AI-powered gluteal tendinopathy and greater trochanteric pain syndrome detection on hip MRI. Gluteus medius and minimus tears, trochanteric bursitis, and tendon thickening.
Gluteal tendinopathy — pathology of the gluteus medius and gluteus minimus tendons at their insertion on the greater trochanter — is the modern, evidence-based explanation for what was historically labelled trochanteric bursitis. It affects approximately 25% of middle-aged women and is among the most common causes of lateral hip pain, yet it is frequently misdiagnosed or dismissed. Trochanteric bursitis, when present, is almost always a secondary finding caused by the overlying tendon disease irritating the bursa — treating only the bursa without addressing the tendon pathology leads to disappointingly high recurrence rates. MRI is the gold standard for distinguishing tendon thickening, partial tearing, and complete tearing, and for confirming whether bursal involvement is truly primary or secondary.
In the overwhelming majority of cases what patients are told is trochanteric bursitis is actually gluteal tendinopathy. High-quality MRI studies show that isolated primary bursitis without tendon involvement is uncommon; the tendon is almost always the primary problem. This distinction matters for treatment: corticosteroid injections into the bursa provide short-term relief in both conditions, but if the tendon is not rehabilitated, symptoms return. Correctly identifying tendinopathy on MRI directs treatment toward the tendon, which is where lasting improvement comes from.
Surgery is rarely needed. The vast majority of patients respond to well-structured non-operative management over 3 to 6 months. Surgery — typically arthroscopic tendon repair and bursectomy — is reserved for patients with confirmed full-thickness gluteal tendon tears who have failed a comprehensive conservative programme. Partial tears almost never require surgical repair. The decision to operate depends on the degree of tendon disruption on MRI, functional limitations, and the patient's response to non-surgical treatment.
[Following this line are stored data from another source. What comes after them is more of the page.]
(** * The credential import command ([n8n import:credentials])

    A shallow embedding of [ImportCredentialsCommand]
    (packages/cli, commands/import/credentials.ts): its [run], [catch],
    [reportSuccess], [storeCredential], [getOwner] and [getAssignee]
    methods, over explicit models of what the command talks to: the
    parsed JSON values, the file system, the user table, and a
    transactional store holding the credential table, the
    ownership-link table and the Postgres identifier sequence. *)

From Stdlib Require Import List String Ascii ZArith Bool Arith Lia DecimalString.
Import ListNotations.
Set Warnings "-register-all".
Open Scope string_scope.

(* ------------------------------------------------------------------ *)
(** ** JavaScript values, as far as the command looks at them *)

Module Js.

(** What [JSON.parse] can return. *)
Inductive json : Type :=
| JNull
| JBool (b : bool)
| JNum (n : Z)
| JStr (s : string)
| JArr (items : list json)
| JObj (fields : list (string * json)).

(** A property read yields a JSON value or [undefined] ([None]). *)
Definition value : Type := option json.

Inductive exn : Type :=
| Error (message : string)
| TypeError (message : string)
| SyntaxError (message : string)
| SystemError (code path : string)
| QueryFailedError (message : string).

(** [error.message]; for the errors of [fs.readFileSync] the text node
    gives them. *)
Definition message (e : exn) : string :=
  match e with
  | Error m | TypeError m | SyntaxError m | QueryFailedError m => m
  | SystemError code path =>
      if code =? "ENOENT"
      then "ENOENT: no such file or directory, open '" ++ path ++ "'"
      else if code =? "EISDIR"
      then "EISDIR: illegal operation on a directory, read"
      else code
  end.

Inductive result (A : Type) : Type :=
| Ok (a : A)
| Throw (e : exn).
Arguments Ok {A} a.
Arguments Throw {A} e.

(** [typeof v] *)
Definition typeof (v : value) : string :=
  match v with
  | None => "undefined"
  | Some JNull | Some (JArr _) | Some (JObj _) => "object"
  | Some (JBool _) => "boolean"
  | Some (JNum _) => "number"
  | Some (JStr _) => "string"
  end.

(** Truthiness of an optional string flag: [undefined] and the empty
    string are falsy. *)
Definition truthy (s : option string) : bool :=
  match s with
  | Some s => negb (s =? "")
  | None => false
  end.

Fixpoint assoc {A : Type} (k : string) (l : list (string * A)) : option A :=
  match l with
  | [] => None
  | (k', a) :: l' => if k' =? k then Some a else assoc k l'
  end.

(** Insert-or-replace by key: the first row under [k] is replaced where
    it stands, a new key is appended. *)
Fixpoint upsert {A : Type} (k : string) (a : A) (l : list (string * A))
  : list (string * A) :=
  match l with
  | [] => [(k, a)]
  | (k', a') :: l' =>
      if k' =? k then (k, a) :: l' else (k', a') :: upsert k a l'
  end.

(** [v.prop] for a parsed value [v]: reading a property of [null]
    throws; arrays and strings have a [length]; primitives have no
    other property. *)
Definition get (v : json) (prop : string) : result value :=
  match v with
  | JNull =>
      Throw (TypeError
               ("Cannot read properties of null (reading '" ++ prop ++ "')"))
  | JObj fields => Ok (assoc prop fields)
  | JArr items =>
      Ok (if prop =? "length"
          then Some (JNum (Z.of_nat (List.length items))) else None)
  | JStr s =>
      Ok (if prop =? "length"
          then Some (JNum (Z.of_nat (String.length s))) else None)
  | JBool _ | JNum _ => Ok None
  end.

(** [Array.isArray v] *)
Definition isArray (v : json) : bool :=
  match v with JArr _ => true | _ => false end.

(** The elements a [for ... of] loop over an array visits. *)
Definition elements (v : json) : list json :=
  match v with JArr items => items | _ => [] end.

(** [obj.prop = v] on an object. *)
Definition set (obj : json) (prop : string) (v : json) : json :=
  match obj with
  | JObj fields => JObj (upsert prop v fields)
  | other => other
  end.

Definition decimal (n : Z) : string := NilZero.string_of_int (Z.to_int n).

(** String conversion inside a template literal. *)
Fixpoint toString (v : json) : string :=
  match v with
  | JNull => "null"
  | JBool true => "true"
  | JBool false => "false"
  | JNum n => decimal n
  | JStr s => s
  | JArr items =>
      String.concat ","
        (map (fun x => match x with JNull => "" | _ => toString x end) items)
  | JObj _ => "[object Object]"
  end.

Definition template (v : value) : string :=
  match v with
  | None => "undefined"
  | Some j => toString j
  end.

(** [s.replace(/\\/g, '/')] *)
Fixpoint replace_backslashes (s : string) : string :=
  match s with
  | EmptyString => EmptyString
  | String c s' =>
      String (if Ascii.eqb c "\"%char then "/"%char else c)
             (replace_backslashes s')
  end.

End Js.
Import Js.

(* ------------------------------------------------------------------ *)
(** ** The store *)

(** A row of the ownership-link table ([SharedCredentials]). *)
Record SharedCredentials : Type := {
  credentialsId : string;
  userId : string;
  role : string
}.

Record User : Type := {
  id : string;
  user_role : string
}.

(** The tables the command writes, and the identifier sequence of the
    credential table (Postgres; [None] until a [setval] has run). *)
Record Db : Type := {
  credentials_entity : list (string * json);
  shared_credentials : list SharedCredentials;
  credentials_entity_id_seq : option string
}.

Inductive statement : Type :=
| UpsertCredentials (row : json)
| UpsertSharedCredentials (link : SharedCredentials)
| Query (sql : string).

Inductive event : Type :=
| START_TRANSACTION
| Statement (s : statement)
| COMMIT
| ROLLBACK.

Inductive logline : Type :=
| Info (text : string)
| LogError (text : string).

(** Same key of the ownership-link table: the pair
    [(credentialsId, userId)]. *)
Definition same_link (a b : SharedCredentials) : bool :=
  (credentialsId a =? credentialsId b) && (userId a =? userId b).

Fixpoint upsert_link (l : SharedCredentials) (t : list SharedCredentials)
  : list SharedCredentials :=
  match t with
  | [] => [l]
  | l' :: t' => if same_link l' l then l :: t' else l' :: upsert_link l t'
  end.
The most effective evidence-based treatment is load management combined with a progressive strengthening programme targeting the gluteus medius and minimus. Patients are advised to avoid positions that compress the tendon — crossing the legs, sitting on low chairs, and sleeping with the hip adducted — because compressive load at the trochanteric insertion is a key driver of tendinopathy. Eccentric and isometric strengthening exercises, progressed under physiotherapist guidance, restore tendon capacity and reduce pain. Weight loss, where relevant, reduces load on the tendon with every step. For patients who do not improve adequately with exercise, extracorporeal shockwave therapy has good evidence for gluteal tendinopathy, and platelet-rich plasma (PRP) injection is an emerging option with promising early trial results. Corticosteroid injections provide faster short-term pain relief but do not address the underlying tendon problem and may cause tendon weakening with repeated use.